И вот здесь меня поджидал неприятный сюрприз. Нет, избавить школяра от опутавшего его проклятия не составило никакого труда, да только сгусток призрачной черноты при этом крепко-накрепко прикипел к жезлу. Чернильная клякса, через которую едва-едва прорывалось яростное сияние нанесенных на дерево магических формул, обвилась вокруг волшебной палочки, стряхнуть ее не получилось.
Теоретически я мог отодрать эту пакость левой рукой, но дотрагиваться до проклятия не хотелось. При одной только мысли об этом волосы на затылке встали дыбом, и я решил подождать. Либо потусторонняя мерзость перегорит сама собой, либо позже проведу обряд очищения. Пока что мне от порчи ни холодно ни жарко.
Полди Харта я вернул обратно в тюрьму, а сопроводительные документы и протокол допроса сдал в канцелярию, убив пару часов на сбор всех необходимых подписей и печатей. Дальше дело оставалось за малым: отыскать Фальберта Бинштайнера и допросить его, а после устроить обвиняемым очную ставку, но вот уже этим я заниматься не собирался. Хватило и того, что проследил за оформлением разыскных листов. Скоро в Рауфмельхайтен прибудут мои коллеги, они и доведут расследование до его логического завершения.
Покинув крепость, я отправился прямиком в церковь Святой Берты. Армейская бюрократия весьма неповоротлива и неспешна, уведомление о заброшенном языческом капище уйдет церковным властям в лучшем случае завтра, а сегодня никто не помешает мне разобраться со зловредным призраком.
Я с тревогой взглянул на затянутое облаками небо и ускорил шаг, желая покончить со всем до наступления ночи.
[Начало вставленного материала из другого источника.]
(* ===== verification/Cache.v ===== *)
(** * Cache: the score cache of services/ai_classifier.py

    [classify_video] looks a video up in the [content_cache] table before it
    classifies, and writes the classification through afterwards.  The table
    is a finite map from the primary key [video_id] to its row.  What
    [classify_video] needs of the table is the interface [CacheGateway]; the
    methods [_get_cached] and [_cache_result] over the map implement it. *)

From Stdlib Require Import ZArith String Ascii List Floats.
From stdpp Require Import base option list strings gmap.
From S2P Require Import Prelude Models Classifier.

Set Warnings "-inexact-float".
Local Open Scope string_scope.
Local Open Scope Z_scope.

(** ** Rows *)

(** The classification a row holds, as the hit path rebuilds it: the
    constructor validates the stored scores. *)
Definition stored_classification (cached : ContentCache) : VideoClassification :=
  mkVideoClassification (cc_category cached) (cc_confidence_score cached)
    (cc_entertainment_score cached) (cc_depth_score cached)
    (cc_clickbait_score cached).

Definition classification_of (cached : ContentCache) : result VideoClassification :=
  VideoClassification_new (cc_category cached) (cc_confidence_score cached)
    (cc_entertainment_score cached) (cc_depth_score cached)
    (cc_clickbait_score cached).

(** The update of an existing row: the classification and the two instants
    are replaced, the snapshot of the video is kept. *)
Definition update_entry (existing : ContentCache) (c : VideoClassification)
    (now : datetime) : ContentCache :=
  {| cc_video_id := cc_video_id existing; cc_title := cc_title existing;
     cc_description := cc_description existing;
     cc_channel_id := cc_channel_id existing;
     cc_channel_title := cc_channel_title existing; cc_tags := cc_tags existing;
     cc_thumbnail_url := cc_thumbnail_url existing;
     cc_category := category c; cc_confidence_score := confidence_score c;
     cc_entertainment_score := entertainment_score c;
     cc_depth_score := depth_score c; cc_clickbait_score := clickbait_score c;
     cc_is_short := cc_is_short existing;
     cc_duration_seconds := cc_duration_seconds existing;
     cc_language := cc_language existing; cc_view_count := cc_view_count existing;
     cc_like_count := cc_like_count existing;
     cc_published_at := cc_published_at existing;
     cc_analyzed_at := now; cc_expires_at := now + timedelta_hours 24 |}.

(** The new row of a video seen for the first time. *)
Definition new_entry (video_id title : string) (video : Video)
    (c : VideoClassification) (now : datetime) : ContentCache :=
  {| cc_video_id := video_id; cc_title := title;
     cc_description := get (v_description video) EmptyString;
     cc_channel_id := get_none (v_channel_id video);
     cc_channel_title := get_none (v_channel_title video);
     cc_tags := get (v_tags video) [];
     cc_thumbnail_url := get_none (v_thumbnail_url video);
     cc_category := category c; cc_confidence_score := confidence_score c;
     cc_entertainment_score := entertainment_score c;
     cc_depth_score := depth_score c; cc_clickbait_score := clickbait_score c;
     cc_is_short := get (v_is_short video) false;
     cc_duration_seconds := get (v_duration_seconds video) 0;
     cc_language := get_none (v_language video);
     cc_view_count := get (v_view_count video) 0;
     cc_like_count := get (v_like_count video) 0;
     cc_published_at := get_none (v_published_at video);
     cc_analyzed_at := now; cc_expires_at := default_expiry now |}.

(** ** The table and its two methods *)

(** [AIClassifier._get_cached]: the row of the video, unless it has
    expired.  A video without an identifier has no row. *)
Definition _get_cached (video_id : option string) (db : gmap string ContentCache)
    (now : datetime) : option ContentCache :=
  cached ← video_id ≫= (db !!.);
  if negb (is_expired now cached) then Some cached else None.

(** [AIClassifier._cache_result]: update the row the video's identifier
    selects, or insert a new one.  The insert violates the table's
    constraints when the video has no identifier or no title. *)
Definition _cache_result (video : Video) (c : VideoClassification)
    (db : gmap string ContentCache) (now : datetime) :
    result (gmap string ContentCache) :=
  match get_none (v_id video) with
  | None => Raise IntegrityError
  | Some key =>
      match db !! key with
      | Some existing => Ok (<[key := update_entry existing c now]> db)
      | None =>
          title ← need IntegrityError (get (v_title video) EmptyString);
          Ok (<[key := new_entry key title video c now]> db)
      end
  end.

(** ** The gateway *)

(** What [classify_video] asks of a cache: a lookup that never returns an
    expired row, and a write after which the video is found, with the
    classification written, until the time to live has passed. *)
Class CacheGateway (S : Type) : Type := {
  gw_lookup : option string → S → datetime → option ContentCache;
  gw_store : Video → VideoClassification → S → datetime → result S;
  gw_lookup_fresh video_id s now cached :
    gw_lookup video_id s now = Some cached → is_expired now cached = false;
  gw_lookup_store video c s now s' key later :
    gw_store video c s now = Ok s' → v_id video = Val key →
    later ≤ now + timedelta_hours 24 →
    ∃ cached, gw_lookup (Some key) s' later = Some cached ∧
              stored_classification cached = c;
  gw_lookup_expired video c s now s' key later :
    gw_store video c s now = Ok s' → v_id video = Val key →
    now + timedelta_hours 24 < later →
    gw_lookup (Some key) s' later = None;
}.

Section Classify.
Context {S : Type} `{CacheGateway S}.

(** [AIClassifier.classify_video]: the cache first, unless a refresh is
    forced; then the cascade, or the external model when asked for; then the
    write-through.  The result is the classification and the table. *)
Definition classify_video (outcome : ai_outcome) (video : Video) (db : S)
    (now : datetime) (force_refresh use_ai : bool) :
    result (VideoClassification * S) :=
  let video_id := get_none (v_id video) in
  match (if force_refresh then None else gw_lookup video_id db now) with
  | Some cached =>
      c ← classification_of cached; Ok (c, db)
  | None =>
      classification ←
        (if use_ai then _classify_with_ai outcome video
         else _fallback_classification video);
      db' ← gw_store video classification db now;
      Ok (classification, db')
  end.

End Classify.

(** The table's invariant: a row sits under its own key and holds valid
    scores. *)
Definition cache_ok (db : gmap string ContentCache) : Prop :=
  ∀ key cached, db !! key = Some cached →
    cc_video_id cached = key ∧ scores_valid (stored_classification cached) = true.

(** * Theorems *)

Lemma stored_update_entry existing c now :
  stored_classification (update_entry existing c now) = c.
Proof. by destruct c. Qed.

Lemma stored_new_entry key title video c now :
  stored_classification (new_entry key title video c now) = c.
Proof. by destruct c. Qed.

Lemma classification_of_valid cached :
  scores_valid (stored_classification cached) = true →
  classification_of cached = Ok (stored_classification cached).
Proof.
  intros Hv. unfold classification_of, VideoClassification_new.
  fold (stored_classification cached). by rewrite Hv.
Qed.

(** What a successful write did: it put a row under the video's key whose
    classification is the one written and whose expiry is a day away. *)
Lemma cache_result_inv video c db now db' :
  _cache_result video c db now = Ok db' →
  ∃ key row, v_id video = Val key ∧ db' = <[key := row]> db ∧
             stored_classification row = c ∧
             cc_expires_at row = now + timedelta_hours 24 ∧
             (cc_video_id row = key ∨
              ∃ existing, db !! key = Some existing ∧
                          cc_video_id row = cc_video_id existing).
Proof.
  unfold _cache_result.
  destruct (v_id video) as [| |key] eqn:Hid; simpl; try done.
  destruct (db !! key) as [existing|] eqn:Hk; simpl.
  - intros [= <-]. exists key, (update_entry existing c now).
    rewrite stored_update_entry. eauto 10.
  - destruct (get (v_title video) _) as [title|]; simpl; [|done]. intros [= <-].
    exists key, (new_entry key title video c now). by rewrite stored_new_entry; eauto 10.
Qed.

Lemma get_cached_fresh video_id db now cached :
  _get_cached video_id db now = Some cached → is_expired now cached = false.
Proof.
  unfold _get_cached. destruct (video_id ≫= _) as [e|]; simpl; [|done].
  destruct (is_expired now e) eqn:He; simpl; [done|]. by intros [= <-].
Qed.

Lemma get_cached_insert key row db now :
  _get_cached (Some key) (<[key := row]> db) now =
  if negb (is_expired now row) then Some row else None.
Proof. unfold _get_cached. simpl. by rewrite lookup_insert_eq. Qed.

Lemma get_cached_insert_ne key key' row db now :
  key ≠ key' →
  _get_cached (Some key') (<[key := row]> db) now = _get_cached (Some key') db now.
Proof. intros Hne. unfold _get_cached. simpl. by rewrite lookup_insert_ne. Qed.

Lemma cache_ok_insert key row db :
  cache_ok db → cc_video_id row = key →
  scores_valid (stored_classification row) = true →
  cache_ok (<[key := row]> db).
Proof.
  intros Hok Hk Hv k e. destruct (decide (key = k)) as [<-|Hne].
  - rewrite lookup_insert_eq. by intros [= <-].
  - rewrite lookup_insert_ne by done. apply Hok.
Qed.

Lemma cache_ok_empty : cache_ok ∅.
Proof. intros k e. by rewrite lookup_empty. Qed.

#[export] Hint Resolve cache_ok_empty cache_ok_insert : py.

(** The map with [_get_cached] and [_cache_result] is a cache gateway. *)
#[export, refine] Instance table_gateway : CacheGateway (gmap string ContentCache) := {
  gw_lookup := _get_cached;
  gw_store := _cache_result;
}.
Proof.
  - apply get_cached_fresh.
  - intros video c s now s' key later (k & row & Hid & -> & Hc & He & _)%cache_result_inv
      Hid' Hle.
    assert (k = key) as -> by congruence.
    exists row. split; [|done]. rewrite get_cached_insert.
    unfold is_expired. rewrite He.
    by destruct (Z.ltb_spec (now + timedelta_hours 24) later); [lia|].
  - intros video c s now s' key later (k & row & Hid & -> & Hc & He & _)%cache_result_inv
      Hid' Hlt.
    assert (k = key) as -> by congruence.
    rewrite get_cached_insert. unfold is_expired. rewrite He.
    by destruct (Z.ltb_spec (now + timedelta_hours 24) later); [|lia].
Defined.

(** ** classify_video against the interface *)

Lemma classify_with_ai_valid outcome video c :
  _classify_with_ai outcome video = Ok c → scores_valid c = true.
Proof.
  unfold _classify_with_ai. destruct (build_prompt video); simpl; [|done].
  destruct outcome as [|cat conf ent depth cb].
  - apply fallback_scores_valid.
  - destruct (normalise_answer _ _ _ _ _) as [c'|e] eqn:Hn.
    + intros [= <-]. by apply normalise_answer_valid in Hn as [? _].
    + apply fallback_scores_valid.
Qed.

Section ClassifyTheorems.
Context {S : Type} `{CacheGateway S}.

Lemma classify_video_hit outcome video (db : S) now use_ai cached :
  gw_lookup (get_none (v_id video)) db now = Some cached →
  scores_valid (stored_classification cached) = true →
  classify_video outcome video db now false use_ai =
  Ok (stored_classification cached, db).
Proof.
  intros Hl Hv. unfold classify_video. rewrite Hl.
  by rewrite classification_of_valid.
Qed.

Lemma classify_video_forced outcome video (db : S) now use_ai c db' :
  classify_video outcome video db now true use_ai = Ok (c, db') →
  (if use_ai then _classify_with_ai outcome video
   else _fallback_classification video) = Ok c ∧
  gw_store video c db now = Ok db'.
Proof.
  unfold classify_video.
  intros (c0 & Hc & (d0 & Hd & [= <- <-])%bind_Ok_inv)%bind_Ok_inv. done.
Qed.

(** Whatever path produced it, a classification returned by
    [classify_video] has valid scores. *)
Lemma classify_video_valid outcome video (db : S) now force use_ai c db' :
  classify_video outcome video db now force use_ai = Ok (c, db') →
  scores_valid c = true.
Proof.
  unfold classify_video.
  destruct (if force then None else gw_lookup _ db now) as [cached|].
  - intros (c0 & Hc & [= <- <-])%bind_Ok_inv.
    unfold classification_of in Hc. by apply VideoClassification_new_Ok in Hc as [_ ?].
  - intros (c0 & Hc & (d0 & Hd & [= <- <-])%bind_Ok_inv)%bind_Ok_inv.
    destruct use_ai; [by eapply classify_with_ai_valid|].
    by eapply fallback_scores_valid.
Qed.

(** C4. After a classification was computed and written, every later call
    for the same video within the time to live is a cache hit: it returns
    the identical classification and leaves the table as it is, whatever the
    payload and the external model say by then. *)
Theorem classify_video_then_hit outcome video (db : S) now use_ai c db'
    key later outcome' video' use_ai' :
  classify_video outcome video db now true use_ai = Ok (c, db') →
  v_id video = Val key → v_id video' = Val key →
  later ≤ now + timedelta_hours 24 →
  classify_video outcome' video' db' later false use_ai' = Ok (c, db').
Proof.
  intros Hc Hid Hid' Hle. pose proof (classify_video_valid _ _ _ _ _ _ _ _ Hc) as Hv.
  apply classify_video_forced in Hc as [_ Hs].
  destruct (gw_lookup_store _ _ _ _ _ _ _ Hs Hid Hle) as (cached & Hl & <-).
  apply classify_video_hit; [|done]. by rewrite Hid'.
Qed.

(** Once the time to live has passed the stored row is not trusted:
    the call classifies again, exactly as a forced refresh does. *)
Theorem classify_video_after_expiry outcome video (db : S) now use_ai c db'
    key later outcome' video' use_ai' :
  classify_video outcome video db now true use_ai = Ok (c, db') →
  v_id video = Val key → v_id video' = Val key →
  now + timedelta_hours 24 < later →
  classify_video outcome' video' db' later false use_ai' =
  classify_video outcome' video' db' later true use_ai'.
Proof.
  intros [_ Hs]%classify_video_forced Hid Hid' Hlt.
  unfold classify_video. rewrite Hid'. simpl.
  by rewrite (gw_lookup_expired _ _ _ _ _ _ _ Hs Hid Hlt).
Qed.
Ночь — время потусторонних существ, а мне вновь встречаться с Белой девой нисколько не хотелось.
И пусть формально я определенным образом превышал свои полномочия, но отступаться от задуманного не намеревался. Припрут к стенке — сошлюсь на срочную необходимость избавить горожан от призрака, да и наличествовала в деле юридическая коллизия: не уверен, можно ли считать примыкающее к храму капище истинно церковными владениями. А в остальном я в своем праве — провожу следствие по обвинению в чернокнижии школяра.
К тому же я вовсе не собирался распространяться о своем визите в капище без особой на то нужды. Разберусь с Белой девой, а там видно будет. Смотря какие улики обнаружатся против Полди Харта и его подельника. Скорее всего, мне и предпринимать ничего не придется и дело подождет до приезда в город следственной группы.
Крутая лестница привела на паперть церкви, там я, не обращая внимания на протянутые руки, прошествовал через строй нищих и скрылся в храме. Внутри шли приготовления к вечерней службе и свечи еще не горели, всюду властвовал полумрак. Никто не помешал мне пересчитать выступавшие из стен пилястры и определить нужный.